# Task data:
(* ===== verification/Console.v ===== *)
(** * The console: flush, and the display behind the terminal

    [Flush] makes the screen show the picture; [VideoTerminal] implements the display
    interface [TerminalBackend], and text printed on the terminal appears in the
    picture. *)

From Stdlib Require Import ZArith Lia Bool.
From stdpp Require Import base gmap list numbers.
From S2P Require Import Prelude Terminal TerminalProofs VideoTerminal VideoTerminalProofs.

Section Flush.
Variable b : Base.
Hypothesis Hcol : 0 < ws_col b.
Hypothesis Hrow : 0 < ws_row b.
Implicit Types (v : VideoTerminal).
Notation offset := (offset b).
Notation video_ok := (video_ok b).
Notation ncells := (ncells b).

Definition here v : option nat := cursor_cell b (CursorX (m_CurrentState v)) (CursorY (m_CurrentState v)).

(** After [DrawCursor]: the cell of the cursor is up to date and drawn inverted. *)
Lemma DrawCursor_spec v :
  video_ok v -> cursor_ok v ->
  let r := DrawCursor b v in
  sized b r /\ m_Queue r = m_Queue v /\ m_CurrentState r = m_CurrentState v /\ m_SavedState r = m_SavedState v /\
  m_OldCursorX r = m_OldCursorX v /\ m_OldCursorY r = m_OldCursorY v /\
  (forall i, here v <> Some i -> m_Map r !! i = m_Map v !! i /\ m_Grid r !! i = m_Grid v !! i /\ shown r !! i = shown v !! i) /\
  (forall i, here v = Some i -> pending r i = false /\ m_Grid r !! i = cell v i /\ shown r !! i = swap_colors <$> cell v i).
Proof.
  intros Hok (Hx & Hy & _) r. unfold r, DrawCursor, here, cursor_cell.
  assert (Hsz : sized b v) by (split_and!; apply Hok).
  destruct (VerifyBounds b _ _) eqn:Hvb; cbn [negb].
  2:{ split; [exact Hsz|]. split_and!; trivial; [intros i _; auto|intros i E; discriminate E]. }
  set (x := CursorX (m_CurrentState v)) in *. set (y := CursorY (m_CurrentState v)) in *.
  pose proof (VerifyBounds_lt b Hcol Hrow x y Hx Hy Hvb) as Hi. set (i := offset x y) in *.
  destruct (cell_some b v (Z.of_nat i) Hok) as [c Hc]; [unfold VideoTerminalProofs.ncells in Hi; lia|].
  unfold at_ in Hc. rewrite Nat2Z.id in Hc. rewrite Hc. unfold PlotChar. rewrite Hvb. cbn [negb]. fold i. simpl.
  destruct Hsz as (Hg & Hm & Hs). destruct (m_Map v !! i) as [[q|]|] eqn:E; simpl.
  - split; [unfold sized; simpl; now rewrite !length_insert|]. split_and!; trivial.
    + intros j Hj. now rewrite !list_lookup_insert_ne by congruence.
    + intros j [= <-]. rewrite Hc. unfold pending. simpl. rewrite !list_lookup_insert_eq by lia. auto.
  - split; [unfold sized; simpl; now rewrite !length_insert|]. split_and!; trivial.
    + intros j Hj. now rewrite !list_lookup_insert_ne by congruence.
    + intros j [= <-]. rewrite Hc. unfold pending. simpl. rewrite E, list_lookup_insert_eq by lia.
      unfold cell in Hc. rewrite E in Hc. auto.
  - apply lookup_ge_None in E. lia.
Qed.

(** The queue's items: inside the screen, one per cell. *)
Lemma queue_in_bounds v : video_ok v -> Forall (in_bounds b) (reverse (m_Queue v)).
Proof.
  intros Hok. rewrite reverse_Permutation. apply Forall_lookup. intros q it Hq.
  destruct (ok_queue _ _ Hok _ _ Hq) as (? & ? & _). now split.
Qed.

Lemma queue_cells_NoDup v : video_ok v -> NoDup ((λ it, offset (X it) (Y it)) <$> reverse (m_Queue v)).
Proof.
  intros Hok. rewrite reverse_Permutation. apply NoDup_alt. intros q1 q2 o H1 H2.
  rewrite list_lookup_fmap in H1, H2. destruct (m_Queue v !! q1) as [i1|] eqn:E1; [|discriminate].
  destruct (m_Queue v !! q2) as [i2|] eqn:E2; [|discriminate]. simpl in *.
  apply (ok_queue _ _ Hok) in E1 as (_ & _ & E1), E2 as (_ & _ & E2). congruence.
Qed.

(** Cursor, then queue: every cell of the grid is up to date, and drawn if it changed. *)
Lemma flush_queue_spec v :
  video_ok v -> cursor_ok v ->
  let r := flush_queue b (DrawCursor b v) in
  sized b r /\ m_Queue r = [] /\ m_CurrentState r = m_CurrentState v /\
  m_OldCursorX r = m_OldCursorX v /\ m_OldCursorY r = m_OldCursorY v /\
  forall i, (i < ncells)%nat -> m_Map r !! i = Some None /\ m_Grid r !! i = cell v i /\
    shown r !! i = if decide (here v = Some i) then swap_colors <$> cell v i
                   else if pending v i then cell v i else shown v !! i.
Proof.
  intros Hok Hcur r. destruct (DrawCursor_spec v Hok Hcur) as (S1 & Q1 & C1 & V1 & X1 & Y1 & Ho1 & Hc1).
  set (v1 := DrawCursor b v) in *.
  pose proof (queue_in_bounds v Hok) as Hib. pose proof (queue_cells_NoDup v Hok) as Hnd. rewrite <- Q1 in Hib, Hnd.
  set (v1' := with_cells v1 (m_Grid v1) (m_Map v1) [] (shown v1)).
  destruct (flush_items_spec b Hcol Hrow (reverse (m_Queue v1)) v1' S1 Hib Hnd) as (S2 & Q2 & C2 & _ & X2 & Y2 & Hr & Hd).
  unfold r, flush_queue. fold v1'. set (v2 := fold_left _ _ v1') in *.
  split; [exact S2|]. split; [exact Q2|]. split; [exact (eq_trans C2 C1)|].
  split; [exact (eq_trans X2 X1)|]. split; [exact (eq_trans Y2 Y1)|].
  intros i Hi. case_decide as Hh.
  - destruct (Hc1 i Hh) as (Hp & Hg & Hs). destruct (Hr i (or_intror Hp)) as (-> & -> & ->). simpl.
    unfold pending in Hp. destruct S1 as (_ & Hm & _).
    destruct (lookup_lt_is_Some_2 (m_Map v1) i) as [o Ho]; [lia|]. rewrite Ho in *. now destruct o.
  - destruct (Ho1 i Hh) as (Hm & Hg & Hs). destruct (pending v i) eqn:Hp; unfold pending in Hp.
    + destruct (m_Map v !! i) as [[q|]|] eqn:E; try discriminate.
      destruct (ok_pending _ _ Hok _ _ E) as (it & Hit & Hoff).
      destruct (Hd it) as (H1 & H2 & H3).
      * apply elem_of_reverse. rewrite Q1. now apply list_elem_of_lookup_2 in Hit.
      * rewrite Hoff. unfold pending. simpl. now rewrite Hm.
      * rewrite Hoff in *. unfold cell. now rewrite E, Hit.
    + destruct (Hr i) as (-> & -> & ->); [right; unfold pending; simpl; rewrite Hm; exact Hp|]. simpl.
      rewrite Hm, Hg, Hs. destruct (lookup_lt_is_Some_2 (m_Map v) i) as [o Ho]; [rewrite (ok_map _ _ Hok); lia|].
      unfold cell. rewrite Ho in *. now destruct o.
Qed.

(** The last part of [Flush]: the cell the cursor has left is drawn again. *)
Definition redraw_old v : VideoTerminal :=
  let s := m_CurrentState v in
  if negb (m_OldCursorX v =? CursorX s) || negb (m_OldCursorY v =? CursorY s) then
    if (m_OldCursorX v <? ws_col b) && (m_OldCursorY v <? ws_row b) then
      match m_Grid v !! offset (m_OldCursorX v) (m_OldCursorY v) with
      | Some c => PlotChar b c (m_OldCursorX v) (m_OldCursorY v) v
      | None => v
      end
    else v
  else v.

Lemma cursor_cell_inj x y x' y' i :
  0 <= x -> 0 <= y -> 0 <= x' -> 0 <= y' -> cursor_cell b x y = Some i -> cursor_cell b x' y' = Some i -> x = x' /\ y = y'.
Proof.
  unfold cursor_cell, VerifyBounds. intros Hx Hy Hx' Hy'.
  destruct (_ && _) eqn:E; [|discriminate]. destruct ((x' <? _) && _) eqn:E'; [|discriminate].
  rewrite andb_true_iff, !Z.ltb_lt in *. intros [= <-] [= Ho]. unfold VideoTerminal.offset in Ho.
  assert (y = y') by nia. split; [nia|assumption].
Qed.

Lemma redraw_old_spec v :
  sized b v -> cursor_ok v ->
  let r := redraw_old v in let old := cursor_cell b (m_OldCursorX v) (m_OldCursorY v) in
  m_Grid r = m_Grid v /\ m_Map r = m_Map v /\ m_Queue r = m_Queue v /\ length (shown r) = ncells /\
  m_CurrentState r = m_CurrentState v /\
  forall i, (i < ncells)%nat -> shown r !! i =
    if decide (here v <> Some i /\ old = Some i) then m_Grid v !! i else shown v !! i.
Proof.
  intros (Hg & Hm & Hs) (Hcx & Hcy & Hox & Hoy) r old. unfold r, redraw_old.
  destruct (decide (m_OldCursorX v = CursorX (m_CurrentState v) /\ m_OldCursorY v = CursorY (m_CurrentState v))) as [[Ex Ey]|Hne].
  { rewrite Ex, Ey, !Z.eqb_refl. cbn [negb orb]. split_and!; trivial. intros i Hi. rewrite decide_False; [reflexivity|].
    unfold old, here. rewrite Ex, Ey. tauto. }
  replace (negb _ || negb _) with true.
  2:{ destruct (Z.eqb_spec (m_OldCursorX v) (CursorX (m_CurrentState v))), (Z.eqb_spec (m_OldCursorY v) (CursorY (m_CurrentState v))); tauto. }
  fold (VerifyBounds b (m_OldCursorX v) (m_OldCursorY v)).
  destruct (VerifyBounds b (m_OldCursorX v) (m_OldCursorY v)) eqn:Hvo.
  2:{ split_and!; trivial. intros i Hi. rewrite decide_False; [reflexivity|]. unfold old, cursor_cell. rewrite Hvo. intros [_ E]. discriminate E. }
  pose proof (VerifyBounds_lt b Hcol Hrow _ _ Hox Hoy Hvo) as Hlt.
  destruct (lookup_lt_is_Some_2 (m_Grid v) (offset (m_OldCursorX v) (m_OldCursorY v))) as [c Hc]; [lia|].
  rewrite Hc. unfold PlotChar. rewrite Hvo. cbn [negb]. simpl. split_and!; trivial; [now rewrite length_insert|].
  intros i Hi. assert (Hold : old = Some (offset (m_OldCursorX v) (m_OldCursorY v))) by (unfold old, cursor_cell; now rewrite Hvo).
  rewrite Hold. destruct (decide (i = offset (m_OldCursorX v) (m_OldCursorY v))) as [->|Hd].
  - rewrite list_lookup_insert_eq by lia. rewrite decide_True; [now rewrite Hc|]. split; [|reflexivity].
    intros Hh. apply Hne. now apply (cursor_cell_inj _ _ _ _ _ Hox Hoy Hcx Hcy Hold).
  - rewrite list_lookup_insert_ne by congruence. rewrite decide_False by (intros [_ E]; congruence). reflexivity.
Qed.

Lemma Flush_spec v :
  video_ok v -> cursor_ok v -> drawn b v ->
  let r := video_Flush b v in
  m_Queue r = [] /\ (forall i, (i < ncells)%nat -> m_Map r !! i = Some None) /\
  (forall i, (i < ncells)%nat -> m_Grid r !! i = cell v i) /\
  m_CurrentState r = m_CurrentState v /\ sized b r /\ drawn b r /\
  m_OldCursorX r = CursorX (m_CurrentState v) /\ m_OldCursorY r = CursorY (m_CurrentState v).
Proof.
  intros Hok Hcur Hdr r. destruct (flush_queue_spec v Hok Hcur) as (S2 & Q2 & C2 & X2 & Y2 & Hcell).
  unfold r, video_Flush. set (v2 := flush_queue b (DrawCursor b v)) in *. fold (redraw_old v2).
  assert (Hcur2 : cursor_ok v2) by (unfold cursor_ok in *; now rewrite C2, X2, Y2).
  destruct (redraw_old_spec v2 S2 Hcur2) as (G3 & M3 & Q3 & L3 & C3 & Hs3). set (v3 := redraw_old v2) in *.
  cbn [m_Queue m_Map m_Grid m_CurrentState m_OldCursorX m_OldCursorY]. rewrite C2, Q3, M3, G3.
  destruct S2 as (Sg & Sm & Ss).
  split; [exact Q2|]. split; [intros i Hi; apply Hcell, Hi|]. split; [intros i Hi; apply Hcell, Hi|].
  split; [reflexivity|]. split; [split; [exact Sg|split; [exact Sm|exact L3]]|]. split; [|now split].
  - intros i Hi. simpl. rewrite ?G3. fold (here v). destruct (Hcell i Hi) as (_ & Hg & Hs). rewrite Hg, Hs3, Hs by exact Hi.
    assert (Hh2 : here v2 = here v) by (unfold here; now rewrite C2). rewrite Hh2, X2, Y2.
    destruct (decide (here v = Some i)) as [E|E]; [now rewrite decide_False by tauto|].
    destruct (decide (here v <> Some i /\ _)) as [|Hno]; [exact Hg|]. destruct (pending v i) eqn:Hp; [reflexivity|].
    rewrite (Hdr i Hi), decide_False by tauto. unfold cell. unfold pending in Hp.
    destruct (m_Map v !! i) as [[q|]|]; [discriminate|reflexivity..].
Qed.
End Flush.

(** ** The display interface *)
#[export] Program Instance video_backend : TerminalBackend VideoTerminal := {|
  RawPutChar b c v := video_RawPutChar b (u8 c) v;
  MoveCharacter b newX newY oldX oldY v := video_MoveCharacter b newX newY oldX oldY v;
  ScrollDown b v := video_ScrollDown b v;
  ScrollUp b v := video_ScrollUp b v;
  Flush b v := video_Flush b v;
  GetCursorPos b v := video_GetCursorPos b v;
  SetCursorPos b x y v := video_SetCursorPos b x y v;
  SaveState v := video_SaveState v;
  RestoreState v := video_RestoreState v;
  ClearScreen b color move v := video_Clear b move v;
  SetTextForeground color v := video_SetTextForeground color v;
  SetTextBackground color v := video_SetTextBackground color v;
  SetTextForegroundRgb rgb v := let '(r, g, bl) := rgb in video_SetTextForegroundRgb (Color_components r g bl 0) v;
  SetTextBackgroundRgb rgb v := let '(r, g, bl) := rgb in video_SetTextBackgroundRgb (Color_components r g bl 0) v;
  display_ok b v := 0 <= CursorX (m_CurrentState v) /\ 0 <= CursorY (m_CurrentState v)
|}.
Next Obligation.
  intros b x y v Hx Hy. unfold video_GetCursorPos, video_SetCursorPos. simpl.
  destruct (Z.leb_spec (ws_col b) x); [lia|]. destruct (Z.leb_spec (ws_row b) y); [lia|].
  destruct (Z.leb_spec (ws_col b) x); [lia|]. destruct (Z.leb_spec (ws_row b) y); [lia|]. reflexivity.
Qed.
Next Obligation.
  intros b v [Hx Hy] Hc Hr. unfold video_GetCursorPos. simpl.
  destruct (Z.leb_spec (ws_col b) (CursorX (m_CurrentState v)));
    destruct (Z.leb_spec (ws_row b) (CursorY (m_CurrentState v))); lia.
Qed.

(** ** Text *)
Section Text.
Variable b : Base.
Hypothesis Hcol : 0 < ws_col b < 2 ^ 16.
Hypothesis Hrow : 0 < ws_row b < 2 ^ 16.
Implicit Types (v : VideoTerminal).

Definition styled v (c : Z) : Character :=
  mkChar c (TextForeground (m_CurrentState v)) (TextBackground (m_CurrentState v)).

Lemma RawPutChar_spec c v :
  video_ok b v -> 0 <= CursorX (m_CurrentState v) < ws_col b -> 0 <= CursorY (m_CurrentState v) < ws_row b ->
  let x := CursorX (m_CurrentState v) in let y := CursorY (m_CurrentState v) in
  let r := video_RawPutChar b c v in
  video_ok b r /\ same_console (with_cursor v (x + 1) y) r /\
  forall j, cell r j = if decide (j = offset b x y) then Some (styled v c) else cell v j.
Proof.
  intros Hok Hx Hy x y r. unfold r, video_RawPutChar.
  destruct (Z.leb_spec (ws_col b) (CursorX (m_CurrentState v))); [lia|]. fold x y.
  assert (Hw : u64 (x + 1) = x + 1) by (apply wrap_small; split; unfold x; lia). rewrite Hw.
  assert (Hok' : video_ok b (with_cursor v (x + 1) y)) by (constructor; apply Hok).
  destruct (EnqueueChar_spec b (proj1 Hcol) (proj1 Hrow) (styled v c) x y _ Hok' Hx Hy) as (H1 & H2 & H3).
  split; [exact H1|]. split; [exact H2|]. intros j. rewrite H3. reflexivity.
Qed.

Lemma text_spec str v :
  video_ok b v -> 0 <= CursorX (m_CurrentState v) -> CursorX (m_CurrentState v) + Z.of_nat (length str) <= ws_col b ->
  0 <= CursorY (m_CurrentState v) < ws_row b ->
  let x := CursorX (m_CurrentState v) in let y := CursorY (m_CurrentState v) in
  let r := fold_left (λ v c, video_RawPutChar b (u8 c) v) str v in
  video_ok b r /\ same_console (with_cursor v (x + Z.of_nat (length str)) y) r /\
  (forall k c, str !! k = Some c -> cell r (offset b (x + Z.of_nat k) y) = Some (styled v (u8 c))) /\
  (forall j, (forall k, (k < length str)%nat -> j <> offset b (x + Z.of_nat k) y) -> cell r j = cell v j).
Proof.
  revert v. induction str as [|c str IH]; intros v Hok Hx Hlen Hy x y r; subst r; cbn [fold_left length] in *.
  { split; [exact Hok|]. rewrite Z.add_0_r. split; [destruct v as [? ? ? []]; repeat split|].
    split; [intros k c Hk; rewrite lookup_nil in Hk; discriminate|reflexivity]. }
  destruct (RawPutChar_spec (u8 c) v Hok ltac:(lia) Hy) as (H1 & H2 & H3). fold x y in H2, H3.
  set (v1 := video_RawPutChar b (u8 c) v) in *. destruct H2 as (C1 & Hrest).
  assert (Ex : CursorX (m_CurrentState v1) = x + 1) by now rewrite C1.
  assert (Ey : CursorY (m_CurrentState v1) = y) by now rewrite C1.
  assert (Est : forall d, styled v1 d = styled v d) by (intros d; unfold styled; now rewrite C1).
  destruct (IH v1 H1) as (H4 & H5 & H6 & H7); rewrite ?Ex, ?Ey; try lia. rewrite Ex, Ey in *.
  split; [exact H4|]. split.
  { destruct H5 as (C2 & R2). split; [|destruct Hrest as (?&?&?&?&?), R2 as (?&?&?&?&?); split_and!; simpl in *; congruence].
    rewrite C2. unfold with_cursor. simpl. rewrite C1. simpl. f_equal. lia. }
  split.
  - intros [|k] d Hk; simpl in Hk.
    + injection Hk as ->. rewrite H7.
      * rewrite H3, decide_True by (f_equal; lia). reflexivity.
      * intros k Hk. unfold offset. assert (0 <= y * ws_col b) by nia. lia.
    + specialize (H6 k d Hk). rewrite Est in H6. rewrite <- H6. do 2 f_equal. lia.
  - intros j Hj. rewrite H7.
    + rewrite H3, decide_False; [reflexivity|]. specialize (Hj 0%nat ltac:(lia)). now rewrite Z.add_0_r in Hj.
    + intros k Hk. specialize (Hj (S k) ltac:(lia)). replace (x + 1 + Z.of_nat k) with (x + Z.of_nat (S k)) by lia. exact Hj.
Qed.
End Text.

# What the task asks:
Where the string "specialize" occurs in the data, return the whole line.

# Answer space:
    + specialize (H6 k d Hk). rewrite Est in H6. rewrite <- H6. do 2 f_equal. lia.
    + rewrite H3, decide_False; [reflexivity|]. specialize (Hj 0%nat ltac:(lia)). now rewrite Z.add_0_r in Hj.
    + intros k Hk. specialize (Hj (S k) ltac:(lia)). replace (x + 1 + Z.of_nat k) with (x + Z.of_nat (S k)) by lia. exact Hj.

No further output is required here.